Many people have lauded the competition by saying that it has encouraged research in collaborative filtering and brought public attention to the field. I was one of those people. Others have criticized it for not focusing more on what people actually care about when using recommender systems — getting something useful and having a good experience! And yes, Daniel Lemire, I’m thinking of you. :) But I’m convinced that Daniel is right. I remember reading in the literature that a 10% improvement is about what’s needed for someone to actually be able to notice a difference in recommender systems. So maybe people will notice a slight improvement in the Netflix recommendations if these ideas are ever implemented. Which is another problem — most of the stuff that led to winning the prize is so computationally expensive, it’s not really feasible for production. Netflix recently released some improvements, and I didn’t notice a damned thing. They still recommended me Daft Punk’s Electroma, which was a mind-numbing screen-turd. And I must have seen every good sci-fi movie ever made, because there are no more recommendations for me in that category. I have trouble believing that.
The point of a recommender system really shouldn’t be just to guess what I might happen to rate something at a given time. The fact that introducing time makes such a big difference in improving performance in the competition seems like a ginormous red flag to me. Sure I can look back in time and say “on day X, people liked movies about killing terrorists.” The qualifying set in the competition asked you to predict the rating for a movie by a user on a given date in the past. Remember what I said about hindsight being 20/20? How about you predict what I will rate a movie this coming weekend. See the problem?
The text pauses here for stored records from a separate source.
(* ===== verification/Sync.v ===== *)
(** Synchronisation with the archive (providers/teralion/src/sync.rs and the
    source runtime of provider.rs): single responses, the loop over the pages
    of a query, and a partition from its plan to its published revision. *)
From S2P Require Import Prelude Order Text Calendar Identity Event Effects Sessions Partition Query Provider Files Storage Layout Cursor.

(** The transport is third-party code: what it answers depends on its state. *)
Record TransportError : Set := mk_transport_error { retryable : bool }.
Class TeralionTransport (T : Type) :=
  execute : T → Cursor.TeralionRequest → Query.TeralionCredential → result TransportError (list Z) * T.

Module Sync.
Import Files Storage Layout Effects Query Cursor.
Import InstrumentClass Sessions(SessionPlan) Partition(SourcePartitionKey).

Inductive SyncError : Set :=
| Transport (e : TransportError) | CursorFailed (e : CursorError) | Staging (e : StagingError) | SyncIo (k : IoError) | ExpectedSingleResponse.

Record PagedSyncReport : Set := mk_report { page_count : Z; report_terminal : bool }.

Section sync.
Context {J : Json} {DC : Documents} {SP : Serde PageMetadata} {SM : Serde SourceManifest} {SK : Serde SourcePartitionManifest}
  {ZS : Zstd} {SH : Sha256} {B : Blake3} {T : Type} {TT : TeralionTransport T}.

(** The programs that may panic. *)
Definition P (A : Type) : Type := IO (Failure SyncError) A.
Definition cursor_failure (f : Failure CursorError) : Failure SyncError := match f with Returned e => Returned (CursorFailed e) | Panicked => Panicked end.
Definition of_cursor {A} (r : result CursorError A) : P A := Files.lift (map_err (Returned ∘ CursorFailed) r).
(** An operation of the machine, with the machine it leaves. *)
Definition of_machine {A} (o : Op A) (m : CursorStateMachine) : P (A * CursorStateMachine) :=
  match o m with (Ok x, m) => mret (x, m) | (Err f, m) => Files.lift (Err (cursor_failure f)) end.

Definition fetch_single (t : T) (q : TeralionQuery) (credential : TeralionCredential) : P (list Z * T) :=
  if is_paged q then Files.lift (Err (Returned ExpectedSingleResponse))
  else match execute t (first q) credential with
       | (Ok body, t) => mret (body, t)
       | (Err e, t) => Files.lift (Err (Returned (Transport e)))
       end.

(** One round of the loop. *)
Definition sync_page (credential : TeralionCredential) (checkpoint_path : Path) (t : T) (m : CursorStateMachine) (s : StagingRevision) :
    P (T * CursorStateMachine * StagingRevision) :=
  '(request, m) ← of_machine request_next m;
  '(body, t) ← match execute t request credential with
    | (Ok body, t) => mret (body, t)
    | (Err e, t) => _ ← of_machine (request_failed request) m; Files.lift (Err (Returned (Transport e)))
    end;
  '(page, m) ← of_machine (accept_response request body) m;
  '(sp, s) ← io_map_err (Returned ∘ Staging) (stage_page s (source_page page));
  '(_, m) ← of_machine (commit_page (receipt sp)) m;
  _ ← io_map_err (Returned ∘ SyncIo) (save (checkpoint m) checkpoint_path);
  mret (t, m, s).
(** The loop, with rounds: [None] when it used them up. *)
Fixpoint sync_loop (rounds : nat) (credential : TeralionCredential) (checkpoint_path : Path) (t : T) (m : CursorStateMachine) (s : StagingRevision) :
    P (option (T * CursorStateMachine * StagingRevision)) :=
  if bool_decide (state m = Terminal) then mret (Some (t, m, s))
  else match rounds with
       | O => mret None
       | S rounds => '(t, m, s) ← sync_page credential checkpoint_path t m s; sync_loop rounds credential checkpoint_path t m s
       end.
Definition start_machine (q : TeralionQuery) (checkpoint_path : Path) : P CursorStateMachine :=
  there ← exists_ checkpoint_path;
  if there : bool then
    c ← io_map_err (Returned ∘ SyncIo) (load checkpoint_path);
    of_cursor (resume_machine q c)
  else of_cursor (new_machine q).
Definition sync_pages (rounds : nat) (t : T) (q : TeralionQuery) (credential : TeralionCredential) (s : StagingRevision) :
    P (option (PagedSyncReport * T * StagingRevision)) :=
  let checkpoint_path := attempt_path s ++ [CHECKPOINT] in
  m ← start_machine q checkpoint_path;
  finished ← sync_loop rounds credential checkpoint_path t m s;
  mret ('(t, m, s) ← finished; Some (mk_report (committed_pages (checkpoint m)) (terminal (checkpoint m)), t, s)).

(** ** A partition (provider.rs) *)

(** The causes of the errors the source keeps as texts. *)
Inductive SourceRuntimeError : Set :=
| PlanFailed (e : Provider.ProviderError) | QueryFailed (e : QueryError) | SyncFailed (e : SyncError) | InvalidResponse | Storage (k : IoError)
| StagingFailed (e : StagingError).
Record SourceSyncResult : Set := mk_sync_result { synced_pages : Z; synced_revision : list Z }.

Definition in_provider (f : Failure SyncError) : Failure SourceRuntimeError := match f with Returned e => Returned (SyncFailed e) | Panicked => Panicked end.
Definition plan_failure (f : Failure Provider.ProviderError) : Failure SourceRuntimeError :=
  match f with Returned e => Returned (PlanFailed e) | Panicked => Panicked end.
Definition validate_json (bytes : list Z) : IO (Failure SourceRuntimeError) () :=
  _ ← Files.lift (ok_or (from_json bytes) (Returned InvalidResponse)); mret ().

Definition fetch_valid (t : T) (q : TeralionQuery) (credential : TeralionCredential) : IO (Failure SourceRuntimeError) (list Z * T) :=
  '(body, t) ← io_map_err in_provider (fetch_single t q credential);
  _ ← validate_json body;
  mret (body, t).
(** The revision to stage into: that of the checkpoint, or a new one. *)
Definition open_staging (data_root : Path) (key : SourcePartitionKey) : IO (Failure SourceRuntimeError) StagingRevision :=
  let attempt := Provider.attempt_id key in
  let checkpoint := attempt_root (root (new_partitioned data_root key)) attempt ++ [CHECKPOINT] in
  there ← exists_ checkpoint;
  if there : bool then
    c ← io_map_err (Returned ∘ Storage) (load checkpoint);
    io_map_err (Returned ∘ StagingFailed) (resume_for_partition data_root key attempt (committed_pages c))
  else io_map_err (Returned ∘ StagingFailed) (create_for_partition data_root key attempt).
(** With all pages staged. *)
Definition publish_partition (plan : Provider.TeralionPartitionPlan) (s : StagingRevision) (daily : list Z) (terminal : bool) :
    IO (Failure SourceRuntimeError) PublishedRevision :=
  '(_, s) ← io_map_err (Returned ∘ StagingFailed) (stage_daily_instrument s (identity (Provider.daily_instrument plan)) daily);
  io_map_err (Returned ∘ StagingFailed) (publish s (identity (Provider.ticks plan)) terminal).
Definition sync_teralion_partition (rounds : nat) (t : T) (credential : TeralionCredential) (data_root : Path) (key : SourcePartitionKey)
    (class : InstrumentClass) (shape : option ContractShape) (session_plan : SessionPlan) :
    IO (Failure SourceRuntimeError) (option (SourceSyncResult * T)) :=
  plan ← Files.lift (map_err plan_failure (Provider.teralion_partition_plan_for (Partition.source key) key class shape session_plan));
  covered ← Files.lift (map_err (Returned ∘ QueryFailed) (coverage (Partition.trading_date key) (Partition.trading_date key)));
  '(_, t) ← fetch_valid t covered credential;
  '(_, t) ← fetch_valid t (symbol_range (Partition.instrument key)) credential;
  '(daily, t) ← fetch_valid t (Provider.daily_instrument plan) credential;
  s ← open_staging data_root key;
  synced ← io_map_err in_provider (sync_pages rounds t (Provider.ticks plan) credential s);
  match synced with
  | None => mret None
  | Some (report, t, s) =>
      revision ← publish_partition plan s daily (report_terminal report);
      mret (Some (mk_sync_result (page_count report) (revision_identity (manifest revision)), t))
  end.

End sync.
End Sync.
Lemma wp_publish_attempted s query terminal d : publish_root s = root → attempt_path s = a → staged s d → attempted d →
  wp (publish s query terminal) (λ d', attempted d' ∧ changes published_file d d') (λ _ _, True) d.
Proof.
  intros Er Es Hs Hd. set (C := λ d', _ ∧ _). assert (H0 : C d) by (split; [done|apply changes_refl]). unfold publish. rewrite Er.
  apply wp_do, wp_try; [done|]. intros daily Hdaily. apply wp_do, wp_try; [done|]. intros m Hm.
  assert (Hcont : ∀ i p, staged_pages s !! i = Some p → kind p = TickPage ∧ ordinal p = Z.of_nat i) by (intros i p Hi; by destruct (staged_page_sound _ _ Hs i p Hi)).
  apply build_staged in Hm as (_ & semantic & Hm); [|apply staged_limit in Hs; unfold PAGE_LIMIT, u32_max in *; lia|done].
  assert (Hpages : ∀ p, p ∈ pages m → is_page (ordinal p)).
  { rewrite (of_pages _ _ _ _ _ Hm). intros p (i & Hi)%list_elem_of_lookup. rewrite (proj2 (Hcont i p Hi)). by eapply staged_index. }
  pose proof (wp_and _ _ _ _ _ _ (wp_seal s m d Hpages) (wp_seal_idle s m d Es Hpages Hd)) as Hseal. cbv zeta in Hseal. rewrite Es in Hseal.
  assert (Hin : ∀ d1, changes (sealed_file a) d d1 → changes (below a) d d1) by (intros d1; apply changes_mono, sealed_below).
  assert (Hpub : ∀ d1, changes (below a) d d1 → changes published_file d d1) by (intros d1; apply changes_mono; by left).
  apply wp_do. eapply wp_conseq; [exact Hseal|intros d1 [Hc Ha]; split; [done|by apply Hpub, Hin]|].
  intros u1 d1 _ [(Hc1 & Ha1 & _) Hidle]. clear u1. apply wp_do.
  assert (Hat1 : attempted d1) by by apply idle_attempted. assert (HC1 : C d1) by (split; [done|by apply Hpub, Hin]).
  assert (Hmoved : ∀ d2, changes (moved_file root a m) d d2 → changes published_file d d2).
  { intros d2. apply changes_mono. intros p [Hp|[Hp|Hp]]; [by left|right; left; by eapply below_pub|by right; right; left]. }
  apply (wp_move_to_revisions root a m Hsep s d d1); [done|done|by apply Hin|done|done| | |].
  - intros d2 Hc2 _ Hgone. split; [by apply idle_attempted, idle_gone|by apply Hmoved].
  - intros d2 Hc2 _ Hgone _. assert (Hat2 : attempted d2) by by apply idle_attempted, idle_gone. apply wp_do.
    assert (Ht : with_extension (root ++ [CURRENT]) (bytes_of "tmp") = root ++ [CURRENT_TMP]) by (rewrite with_extension_snoc; done).
    assert (Hout : ∀ W d3, changes W d2 d3 → (∀ p, W p → p = root ++ [CURRENT_TMP] ∨ p = root ++ [CURRENT]) → C d3).
    { intros W d3 Hc HW. split; [eapply attempted_away, Hat2; [|exact Hc]; intros p Hp%HW; by apply published_apart; right|].
      eapply changes_trans; [by apply Hmoved|]. eapply changes_mono; [|exact Hc]. intros p Hp%HW. by do 2 right. }
    apply wp_write_atomic; rewrite Ht; [intros E; by apply app_inv_head in E| |].
    + intros d3 H3. eapply Hout; [exact H3|]. intros p ->. by left.
    + intros d3 H3 _ _. assert (HC3 : C d3) by by eapply Hout. split; [done|]. by apply wp_done.
  - intros q' r Hq. assert (Hmk : changes (λ p, p = root ++ [REVISIONS]) d1 (make_dirs d1 q')) by (apply (changes_make_dirs _ _ _ (root ++ [REVISIONS])); [done|by exists r]).
    split; [eapply attempted_away, Hat1; [|exact Hmk]; intros p ->; apply published_apart; left; apply below_refl|].
    eapply changes_trans; [apply HC1|]. eapply changes_mono; [|exact Hmk]. intros p ->. right. left. apply below_refl.
Qed.

End attempt.

(** ** A partition *)

Hypothesis Hversion : is_str zstd_version_string.
Hypothesis Hfits : ∀ t r body t', execute t r credential = (Ok body, t') → response_fits body.
Variable limit : Z.
Hypothesis Hlimit : limit ≤ PAGE_LIMIT.
Hypothesis Harchive : archive_fits credential q limit.

Section partition.
Variables (data : Path) (key : SourcePartitionKey).
Hypothesis Hkey : proper_key key.
Let r : Path := partition_root data key.
Let a : Path := attempt_root r (Provider.attempt_id key).

Lemma attempt_separate : separate r a.
Proof. apply (proj1 (separate_layouts r (Provider.attempt_id key))). Qed.

(** What a run leaves of the partition's attempt: pages of the archive, under
    the root of the partition. *)
Definition held (d : Disk) (bodies : list (list Z)) : Prop :=
  (∃ k, progress credential q a d bodies k) ∧ (bodies ≠ [] → owned d r key).
Definition partly_fetched (d : Disk) : Prop := ∃ bodies, held d bodies.

Definition staging_file (p : Path) : Prop := below a p ∨ p = key_file r ∨ p = key_file_tmp r.
(** What opening the staged revision changes: directories are made. *)
Definition opening_file (p : Path) : Prop := p = a ++ PAGES ∨ p = a ++ INSTRUMENT ∨ p = key_file r ∨ p = key_file_tmp r.
Lemma opening_staging d d' : changes opening_file d d' → changes staging_file d d'.
Proof. apply changes_mono. intros p [->|[->|Hp]]; [left; apply below_app..|by right]. Qed.
Lemma key_not_below n : n ≠ bytes_of "staging" → ¬ below a (r ++ [n]).
Proof. intros Hn H%prefix_app_inv%prefix_cons_inv_1. congruence. Qed.
Lemma owned_kept W d d' : changes W d d' → ¬ W (key_file r) → owned d r key → owned d' r key.
Proof. intros Hc HW (b & Hb & Hs). exists b. split; [|done]. by eapply changes_file. Qed.
Lemma owned_below d d' : changes (below a) d d' → owned d r key → owned d' r key.
Proof. intros Hc. eapply owned_kept; [exact Hc|]. by apply key_not_below. Qed.
Lemma owned_published d d' : changes (published_file a r) d d' → owned d r key → owned d' r key.
Proof.
  intros Hc. eapply owned_kept; [exact Hc|]. intros [H|[H|[H|H]]]; [by apply key_not_below in H|by apply prefix_app_inv, prefix_cons_inv_1 in H|by apply app_inv_head in H..].
Qed.
Lemma old_kept_staging d d' old : changes staging_file d d' → verifies d r old → verifies d' r old.
Proof.
  intros Hc Hv. pose proof Hv as (bytes & mb & _ & _ & _ & Hr & _). pose proof attempt_separate as Hsep. eapply verifies_kept; [exact Hc| | |done].
  - intros [H|[H|H]]; [|by apply app_inv_head in H..]. by eapply (below_disjoint _ _ _ _ (separate_current _ _ Hsep)); [exact H|apply below_refl|].
  - intros p Hp [H|H].
    + eapply (below_disjoint _ _ p p (separate_revisions _ _ Hsep)); [exact H| |done]. eapply below_trans; [|exact Hp]. rewrite Hr. exists [trim bytes]. by rewrite <-app_assoc.
    + rewrite Hr in Hp. by destruct H as [->| ->]; apply prefix_app_inv, prefix_cons_inv_1 in Hp.
Qed.

Lemma wp_open_staging d bodies : held d bodies →
  wp (open_staging data key) (λ d', changes staging_file d d' ∧ held d' bodies)
    (λ s d', changes opening_file d d' ∧ publish_root s = r ∧ at_pages q a s d' bodies ∧ owned d' r key ∧ ∃ k, progress credential q a d' bodies k) d.
Proof.
  intros Hheld. pose proof Hheld as [(k & Hp) Hown]. set (C := λ d', _ ∧ _). assert (HC : C d) by (split; [apply changes_refl|done]).
  unfold open_staging. cbv zeta. change (attempt_root (root (new_partitioned data key)) (Provider.attempt_id key)) with a.
  apply wp_do, wp_exists; [done|]. pose proof (progress_checkpoint _ _ _ _ _ _ Hp) as [[-> He]|(Hne & c & seen & Hs & Hd)].
  - rewrite He, bool_decide_eq_false_2 by by intros []. apply wp_map_err. unfold create_for_partition. apply wp_do, wp_try; [done|]. intros _ _.
    apply wp_do, wp_map_err.
    assert (Hlay : ∀ d1, layout_changes r d d1 → changes opening_file d d1 ∧ progress credential q a d1 [] k).
    { intros d1 [Hc _]. split; [eapply changes_mono; [|exact Hc]; by intros p Hx; do 2 right|]. eapply progress_away; [|exact Hc|exact Hp].
      intros p [->| ->]; by apply key_not_below. }
    pose proof (wp_ensure_layout data key d Hkey) as Hens. cbv zeta in Hens. fold r in Hens.
    eapply wp_conseq; [exact Hens|intros d1 [Hc Hp1]%Hlay; split; [by apply opening_staging|split; [by exists k|done]]|].
    intros u d1 Hl Hown1. destruct (Hlay d1 Hl) as [Hc1 Hp1]. pose proof (progress_committed _ _ _ _ _ _ Hp1) as Hcm.
    change (attempt_root (root (new_partitioned data key)) (Provider.attempt_id key)) with a. change (root (new_partitioned data key)) with r.
    pose proof (wp_create r a d1 (committed_sound _ _ _ Hcm)) as Hcr. cbv zeta in Hcr.
    assert (Hmade : ∀ d2, changes (λ p, p = a ++ PAGES ∨ p = a ++ INSTRUMENT) d1 d2 → changes opening_file d d2 ∧ progress credential q a d2 [] k).
    { intros d2 Hc. split; [eapply changes_trans; [exact Hc1|]; eapply changes_mono; [|exact Hc]; intros p [->| ->]; [by left|by right; left]|].
      eapply progress_off; [|exact Hc| |exact Hp1].
      - intros p x [->| ->] Hx; apply prefix_app_inv in Hx; [apply prefix_length in Hx; simpl in Hx; lia|by apply prefix_cons_inv_1 in Hx].
      - destruct (Hc (a ++ [CHECKPOINT])) as [E|(_ & _ & p & [->| ->] & Hx)]; [intros [E|E]; by apply app_inv_head in E|done|exfalso..];
          apply prefix_app_inv, prefix_cons_inv_1 in Hx; done. }
    eapply wp_conseq; [exact Hcr|intros d2 [Hc _]; destruct (Hmade d2 Hc); split; [by apply opening_staging|split; [by exists k|done]]|].
    intros s d2 [Hc _] [-> Hst]. destruct (Hmade d2 Hc) as [Hc2 Hp2]. split; [done|]. split; [done|]. split; [constructor; [done|by apply staged_forget|constructor]|].
    split; [|by exists k]. eapply owned_kept; [exact Hc| |done]. intros [E|E]; unfold a, attempt_root, key_file in E; rewrite <-app_assoc in E; by apply app_inv_head in E.
  - pose proof Hs as (b & v & He & _). rewrite He, bool_decide_eq_true_2 by done. apply wp_do, wp_map_err. eapply wp_conseq; [by apply wp_load|by intros d' ->|].
    intros c' d' _ [-> ->]. apply wp_map_err. unfold resume_for_partition. apply wp_do, wp_try; [done|]. intros _ _.
    change (attempt_root (root (new_partitioned data key)) (Provider.attempt_id key)) with a. change (root (new_partitioned data key)) with r.
    assert (Hck : 0 ≤ committed_pages c ≤ k) by (rewrite (desc_count _ _ _ _ _ Hd); pose proof (progress_count _ _ _ _ _ _ Hp); unfold zlen in *; lia).
    eapply wp_conseq; [by apply (wp_resume r a d k _ (progress_committed _ _ _ _ _ _ Hp) Hck)|by intros d' ->|].
    intros s d' _ (-> & Er & Ea & Hlen & Hst & Hrec). rewrite (desc_count _ _ _ _ _ Hd) in Hlen. split; [apply changes_refl|]. split; [done|]. split; [|split; [by apply Hown|by exists k]].
    constructor; [done|done|]. apply Forall2_same_length_lookup. split; [unfold zlen in Hlen; lia|]. intros i m body Hm Hb.
    destruct (progress_pages _ _ _ _ _ _ Hp i body Hb) as (m' & (b1 & Hb1 & Hs1) & Hab). destruct (Hrec i m Hm) as (b2 & Hb2 & Hs2). congruence.
Qed.

(** ** A run *)

(** A published revision of all pages of the archive. *)
Record fetched (d : Disk) (rep : VerificationReport) (bodies : list (list Z)) : Prop := {
  fetched_verifies : verified d r rep;
  fetched_complete : complete credential q bodies;
  fetched_pages : Forall2 (body_about q) (pages (report_manifest rep)) bodies;
  fetched_query : query_identity (report_manifest rep) = Hex.hex (identity q) }.
Definition synced (d d' : Disk) : Prop :=
  partly_fetched d' ∧ ((∀ old, verified d r old → verified d' r old) ∨ ∃ rep bodies, fetched d' rep bodies).

Lemma wp_fetch_valid t query (C : Disk → Prop) (Q : list Z * T → Disk → Prop) d : C d → (∀ body t', response_fits body → Q (body, t') d) →
  wp (fetch_valid t query credential) C Q d.
Proof.
  intros HC HQ. unfold fetch_valid. apply wp_do, wp_map_err. unfold fetch_single. destruct (is_paged query); [by apply wp_try|].
  destruct (execute t (first query) credential) as [[body|e] t'] eqn:Et; [|by apply wp_try]. apply wp_done; [done|]. apply wp_do. unfold validate_json.
  apply wp_do, wp_try; [done|]. intros v _. apply wp_done; [done|]. apply wp_done; [done|]. apply HQ. by eapply Hfits.
Qed.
I will sound the HCIR trumpets and say that what recommender systems should really be looking at is improving exploration. When I go looking for a movie to a watch, or a pair of shoes to buy, I already know what I like in general. Let me pick a starting point and then show me useful ways of narrowing down my search to the cool thing I really want. Clerk dogs is a good first step on this path, though I think we’re going to have to move away from curated knowledge before this is going to catch fire.
Maybe I have this all wrong. Maybe we need to discard the notion of recommender systems, since they are operating under the wrong premise. We don’t need a machine to recommend something it thinks we’ll like. We need a machine that will help us discover something we’ll like. We need to be making discovery engines. (Replace recommender system with search engine in most of what I just said and you’ll find that I have really been sounding the HCIR trumpets.)